It started small—a $60 loan from a local payday advance outlet. Pretty soon, Lisa Engelkins was caught in a spiral of debt that would take three years to escape.

A single mother in Winston-Salem, Engelkins has a high school degree and some college credits. In 1998, she was working as a temp and raising her 5-year-old daughter with unreliable child support. "I'd always heard about these payday advance places, they're advertised everywhere. I kind of went in to see how it worked, and I saw how easy it was," she says. She wrote a check for $60, and received $49.41 in cash, paying $10.59 in fees.

A week later, Engelkins was back at Urgent Money Services for another small loan. Within three months, she was a regular customer: to pay basic bills, she would write a check for $300 and get $255 in cash (the store charged a $45 fee for the loan). Two weeks later, the lender would cash the check as agreed.
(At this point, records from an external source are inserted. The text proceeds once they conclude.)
Lemma add_headers_no_colon (env : Env) (n : nat) (hs : list string) (h : string) :
  In h hs -> Contains h ":" = false ->
  forall req, exists e, add_headers env n hs req = Err e.
Proof.
  intros Hin Hc. induction hs as [|x hs IH]; [contradiction|].
  intro req. cbn [add_headers].
  destruct (Contains x ":") eqn:Cx.
  - destruct Hin as [->|Hin]; [congruence|].
    destruct (SplitN2_colon x Cx) as (a & b & Hs & _ & _). rewrite Hs.
    apply (IH Hin).
  - eexists; reflexivity.
Qed.

Lemma invalid_header_tag (n : nat) (h : string) :
  HasPrefix (Error (invalid_header n h)) (line_tag n) = true.
Proof. apply HasPrefix_tag. Qed.

Lemma add_headers_error_tag (env : Env) (n : nat) (hs : list string) :
  forall req e, add_headers env n hs req = Err e ->
                HasPrefix (Error e) (line_tag n) = true.
Proof.
  induction hs as [|x hs IH]; intros req e H; [discriminate|].
  cbn [add_headers] in H.
  destruct (Contains x ":").
  - destruct (SplitN2 x ":"%char) as [|a [|b [|c l]]];
      try (injection H as <-; apply invalid_header_tag).
    apply (IH _ _ H).
  - injection H as <-. apply invalid_header_tag.
Qed.

(** Every error of [parseRequestLine] starts with the tag of its line. *)
Lemma parseRequestLine_error_tag (env : Env) (line : string) (n : nat) (e : error) :
  parseRequestLine env line n = Err e ->
  HasPrefix (Error e) (line_tag n) = true.
Proof.
  unfold parseRequestLine. intro H.
  destruct (List.length (Fields line) <? 2)%nat.
  { injection H as <-. apply HasPrefix_tag. }
  destruct (negb (validMethods _)).
  { injection H as <-. apply HasPrefix_tag. }
  destruct (http_NewRequest env _ _) as [req|e'].
  - apply (add_headers_error_tag env n _ req e H).
  - injection H as <-.
    exact (HasPrefix_tag2 (line_tag n) "failed to create request: " (Error e')).
Qed.

Lemma parseRequestLine_no_colon (env : Env) (line : string) (n : nat) (h : string) :
  In h (skipn 2 (Fields line)) -> Contains h ":" = false ->
  exists e, parseRequestLine env line n = Err e.
Proof.
  intros Hin Hc. unfold parseRequestLine.
  destruct (List.length (Fields line) <? 2)%nat; [eexists; reflexivity|].
  destruct (negb (validMethods _)); [eexists; reflexivity|].
  destruct (http_NewRequest env _ _) as [req|e']; [|eexists; reflexivity].
  apply (add_headers_no_colon env n _ h Hin Hc).
Qed.

(** The scan loop stops at the first request line that does not parse. *)
Lemma parse_lines_first_failure (env : Env) (tokens : list string) :
  forall n acc i t,
    nth_error tokens i = Some t ->
    is_request_line (TrimSpace t) = true ->
    is_ok (parseRequestLine env (TrimSpace t) (S (n + i))) = false ->
    exists j tj e,
      j <= i /\ nth_error tokens j = Some tj
      /\ is_request_line (TrimSpace tj) = true
      /\ parseRequestLine env (TrimSpace tj) (S (n + j)) = Err e
      /\ parse_lines env tokens n acc = Err e
      /\ (forall k tk, k < j -> nth_error tokens k = Some tk ->
            is_request_line (TrimSpace tk) = true ->
            is_ok (parseRequestLine env (TrimSpace tk) (S (n + k))) = true).
Proof.
  induction tokens as [|x tokens IH]; intros n acc i t Hn Hr Hf.
  - destruct i; discriminate.
  - cbn [parse_lines].
    destruct (is_request_line (TrimSpace x)) eqn:Rx; cbn [negb].
    + destruct (parseRequestLine env (TrimSpace x) (S n)) as [req|e] eqn:Px.
      * destruct i as [|i].
        { injection Hn as <-. rewrite Nat.add_0_r, Px in Hf. discriminate. }
        simpl in Hn. rewrite <- Nat.add_succ_comm in Hf.
        destruct (IH (S n) (acc ++ [req])%list i t Hn Hr Hf)
          as (j & tj & e & Hj & Hnj & Hrj & Hpj & Hres & Hmin).
        exists (S j), tj, e. rewrite <- Nat.add_succ_comm.
        repeat split; try assumption; [lia|].
        intros k tk Hk Hnk Hrk. destruct k as [|k].
        { injection Hnk as <-. now rewrite Nat.add_0_r, Px. }
        rewrite <- Nat.add_succ_comm. apply (Hmin k tk); [lia|assumption..].
      * exists 0, x, e. rewrite Nat.add_0_r.
        repeat split; try assumption; try reflexivity; [lia|].
        intros k tk Hk. lia.
    + destruct i as [|i].
      { injection Hn as <-. congruence. }
      simpl in Hn. rewrite <- Nat.add_succ_comm in Hf.
      destruct (IH (S n) acc i t Hn Hr Hf)
        as (j & tj & e & Hj & Hnj & Hrj & Hpj & Hres & Hmin).
      exists (S j), tj, e. rewrite <- Nat.add_succ_comm.
      repeat split; try assumption; [lia|].
      intros k tk Hk Hnk Hrk. destruct k as [|k].
      { injection Hnk as <-. congruence. }
      rewrite <- Nat.add_succ_comm. apply (Hmin k tk); [lia|assumption..].
Qed.

(** C8, as stated, fails: the header token [X:y:z] has two colons, yet the
    file parses, the token giving the header [X] with value [y:z]. *)
Lemma ParseRequests_accepts_two_colons :
  In "X:y:z" (skipn 2 (Fields "GET http://a X:y:z"))
  /\ colons "X:y:z" = 2
  /\ is_request_line "GET http://a X:y:z" = true
  /\ ParseRequests two_colon_request (NewRequestParser "requests.txt")
     = Ok [ {| Method := "GET"; URL := "http://a"; Header := [("X", "y:z")] |} ].
Proof. repeat split; vm_compute; auto. Qed.

(** C8, amended: in a request file that opens, a non-blank non-comment line
    with a header token that contains no colon makes [ParseRequests] fail
    and return no request list; the error is the one of the first request
    line that fails to parse (this line, or an earlier one) and starts with
    that line's number.  A line with a valid method and URL whose header
    tokens each contain at least one colon parses, each token being cut at
    its first colon into a header name and value. *)
Theorem ParseRequests_header_tokens (env : Env) :
  (forall p content rerr i t h,
      FilePath p <> "" ->
      os_Open env (FilePath p) = Data content rerr ->
      nth_error (fst (Scanner content rerr)) i = Some t ->
      is_request_line (TrimSpace t) = true ->
      In h (skipn 2 (Fields (TrimSpace t))) ->
      colons h = 0 ->
      exists j tj e,
        j <= i
        /\ nth_error (fst (Scanner content rerr)) j = Some tj
        /\ is_request_line (TrimSpace tj) = true
        /\ parseRequestLine env (TrimSpace tj) (S j) = Err e
        /\ ParseRequests env p = Err e
        /\ HasPrefix (Error e) (line_tag (S j)) = true
        /\ (forall k tk, k < j ->
              nth_error (fst (Scanner content rerr)) k = Some tk ->
              is_request_line (TrimSpace tk) = true ->
              is_ok (parseRequestLine env (TrimSpace tk) (S k)) = true))
  /\
  (forall line n m u hs,
      Fields line = m :: u :: hs ->
      validMethods (ToUpper (unicode_upper env) m) = true ->
      url_Parse env u = None ->
      Forall (fun h => 1 <= colons h) hs ->
      parseRequestLine env line n
      = Ok {| Method := ToUpper (unicode_upper env) m; URL := u;
              Header := map (header_pair env) hs |}
      /\ Forall (fun h => exists a b,
                   h = a ++ ":" ++ b /\ colons a = 0
                   /\ header_pair env h
                      = (CanonicalMIMEHeaderKey env (TrimSpace a), TrimSpace b)) hs).
Proof.
  split.
  - intros p content rerr i t h Hp Ho Hn Hr Hin Hc.
    assert (Contains h ":" = false) as Hc'
      by (rewrite colons_Contains, Hc; reflexivity).
    destruct (parseRequestLine_no_colon env _ (S (0 + i)) h Hin Hc') as [e0 He0].
    assert (is_ok (parseRequestLine env (TrimSpace t) (S (0 + i))) = false) as Hf
      by (rewrite He0; reflexivity).
    destruct (parse_lines_first_failure env _ 0 [] i t Hn Hr Hf)
      as (j & tj & e & Hj & Hnj & Hrj & Hpj & Hres & Hmin).
    exists j, tj, e. simpl in Hpj.
    repeat split; try assumption.
    + unfold ParseRequests.
      destruct (String.eqb_spec (FilePath p) ""); [contradiction|].
      rewrite Ho. destruct (Scanner content rerr) as [tokens serr].
      simpl in Hres. now rewrite Hres.
    + apply (parseRequestLine_error_tag env _ _ e Hpj).
  - intros line n m u hs HF Hm Hu Hall.
    assert (Forall (fun h => Contains h ":" = true) hs) as Hall'.
    { eapply Forall_impl; [|exact Hall]. intros h Hh. cbv beta in Hh.
      rewrite colons_Contains. destruct (colons h); [lia|reflexivity]. }
    split.
    + unfold parseRequestLine. rewrite HF. cbn [List.length Nat.ltb Nat.leb nth skipn].
      rewrite Hm. cbn [negb]. unfold http_NewRequest. rewrite Hu.
      now rewrite (add_headers_ok env n hs _ Hall').
    + eapply Forall_impl; [|exact Hall']. intros h Hh. cbv beta in Hh.
      destruct (SplitN2_colon h Hh) as (a & b & Hs & Heq & Hn).
      exists a, b. repeat split; [exact Heq | |].
      * rewrite colons_Contains in Hn. destruct (colons a); [reflexivity|discriminate].
      * unfold header_pair. now rewrite Hs.
Qed.

Lemma ParseRequests_header_tokens_witness :
  (exists e, ParseRequests mixed_requests (NewRequestParser "requests.txt") = Err e)
  /\ parseRequestLine mixed_requests "GET http://a X:y:z" 1
     = Ok {| Method := "GET"; URL := "http://a";
             Header := map (header_pair mixed_requests) ["X:y:z"] |}.
Proof.
  destruct (ParseRequests_header_tokens mixed_requests) as [A B]. split.
  - destruct (A (NewRequestParser "requests.txt")
                ("GET http://a X:y:z" ++ nl ++ "# note" ++ nl ++ "post http://b Xy")
                None 2 "post http://b Xy" "Xy")
      as (j & tj & e & _ & _ & _ & _ & He & _).
    + discriminate.
    + reflexivity.
    + reflexivity.
    + reflexivity.
    + simpl. auto.
    + reflexivity.
    + exists e. exact He.
  - apply (B "GET http://a X:y:z" 1 "GET" "http://a" ["X:y:z"]).
    + reflexivity.
    + reflexivity.
    + reflexivity.
    + repeat constructor.
Defined.

(* ------------------------------------------------------------------ *)
(** ** C9 and C10: the descriptor and the locator *)

Lemma find_first {A : Type} (f : A -> bool) (l : list A) (x : A) :
  find f l = Some x ->
  exists l1 l2, l = (l1 ++ x :: l2)%list /\ f x = true
                /\ Forall (fun q => f q = false) l1.
Proof.
  induction l as [|a l IH]; simpl; intro H; [discriminate|].
  destruct (f a) eqn:Fa.
  - injection H as ->. exists [], l. repeat split; [assumption|constructor].
  - destruct (IH H) as [l1 [l2 [-> [Fx Hall]]]].
    exists (a :: l1), l2. repeat split; [assumption|].
    now constructor.
Qed.

Lemma find_missing {A : Type} (f : A -> bool) (l : list A) :
  (forall q, In q l -> f q = false) -> find f l = None.
Proof.
  induction l as [|a l IH]; simpl; intro H; [reflexivity|].
  rewrite (H a (or_introl eq_refl)). apply IH. intros q Hq. apply H. now right.
Qed.

Lemma find_present {A : Type} (f : A -> bool) (l : list A) (q : A) :
  In q l -> f q = true -> exists x, find f l = Some x.
Proof.
  induction l as [|a l IH]; simpl; intros Hin Hq; [contradiction|].
  destruct (f a) eqn:Fa; [now exists a|].
  destruct Hin as [->|Hin]; [congruence|]. now apply IH.
Qed.
(** * Columnar: a fixed-schema column store loaded from CSV

    A shallow embedding of the class template [columnar::Columnar] and of
    its operations [try_read_from_csv], [get_column_view], [get_row] and
    [filter], followed by the properties of the loader, the accessors and
    the filter.

    Conventions of the embedding.
    - A [std::string] is a [string]; a [std::vector<T>] is the list of its
      elements together with the identity of the vector object, so that
      a view can be said to designate a vector and a copy to be a vector
      of its own.  An operation that creates vectors takes the first
      identity not yet in use.
    - The template parameter pack [ColumnTypes...] is a list of [ColTy].
    - [std::istringstream] and [std::ifstream] are a buffer of unread
      characters with the [eofbit] and [failbit] state flags.
    - A function returns [option] where the source has a loop on a stream
      ([None]: the loop cut short, shown not to happen) or subscripts a
      vector or a span ([None]: subscript past the end, undefined in the
      source, shown not to happen under the class invariant).
    - Integer widths are those of the LP64 data model, floating-point
      formats those of x86-64; the program runs in the "C" locale.
    - [std::from_chars] and [strtod] follow ISO C++ [charconv.from.chars]
      and ISO C 7.22.1.3. *)

From Stdlib Require Import ZArith QArith Ascii String.
From stdpp Require Import base option list strings numbers.

Open Scope string_scope.
Open Scope nat_scope.

(** * Error kinds and results *)

(** [enum class CsvError]. *)
Inductive CsvError : Type :=
  | FileNotFound
  | ParseError
  | InvalidFormat
  | ColumnNotFound
  | RowIndexOutOfBounds.

Global Instance CsvError_eq_dec : EqDecision CsvError.
Proof. solve_decision. Defined.

(** [Expected<T, E>]: a variant holding either a value or an error. *)
Inductive Expected (T E : Type) : Type :=
  | Value (v : T)
  | Unexpected (e : E).
Arguments Value {T E} v.
Arguments Unexpected {T E} e.

Definition has_value {T E} (r : Expected T E) : bool :=
  match r with Value _ => true | Unexpected _ => false end.

(** * Characters *)

Definition char_code (c : ascii) : nat := nat_of_ascii c.

Definition is_digit (c : ascii) : bool :=
  (48 <=? char_code c) && (char_code c <=? 57).

Definition digit_value (c : ascii) : Z := Z.of_nat (char_code c) - 48.

(** [isspace] in the "C" locale: space, and the controls from tab to
    carriage return. *)
Definition isspace (c : ascii) : bool :=
  (char_code c =? 32) || ((9 <=? char_code c) && (char_code c <=? 13)).

Definition to_lower (c : ascii) : ascii :=
  if (65 <=? char_code c) && (char_code c <=? 90)
  then ascii_of_nat (char_code c + 32) else c.

Definition is_hex_digit (c : ascii) : bool :=
  is_digit c || ((97 <=? char_code (to_lower c)) && (char_code (to_lower c) <=? 102)).

Definition hex_digit_value (c : ascii) : Z :=
  if is_digit c then digit_value c else Z.of_nat (char_code (to_lower c)) - 87.

(** Characters allowed between the parentheses of [nan(...)]. *)
Definition is_nchar (c : ascii) : bool :=
  is_digit c || Ascii.eqb c "_"
  || ((97 <=? char_code (to_lower c)) && (char_code (to_lower c) <=? 122)).

Definition is_empty (s : string) : bool :=
  match s with EmptyString => true | String _ _ => false end.

(** The longest prefix whose characters satisfy [p], and what follows it. *)
Fixpoint span_while (p : ascii -> bool) (s : string) : string * string :=
  match s with
  | EmptyString => (EmptyString, EmptyString)
  | String c r =>
      if p c then let '(a, b) := span_while p r in (String c a, b)
      else (EmptyString, s)
  end.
Her $600 biweekly paycheck cut in half, Engelkins would find herself short again, and return to the storefront for another loan—a cycle that happened 19 times between 1998 and 2000.

Lisa Engelkins
Lisa Engelkins

Suddenly, she had a bigger problem than the one she'd gone there to fix. "I spent over $1200 in fees to keep borrowing for that one $255 "revolving cash loan" she says. "This was really stressful on me and the weird thing about it is—I hear this from a lot of other people—that most people go in thinking that it's supposed to help them and they don't realize until they're out of it how much of a burden it's become."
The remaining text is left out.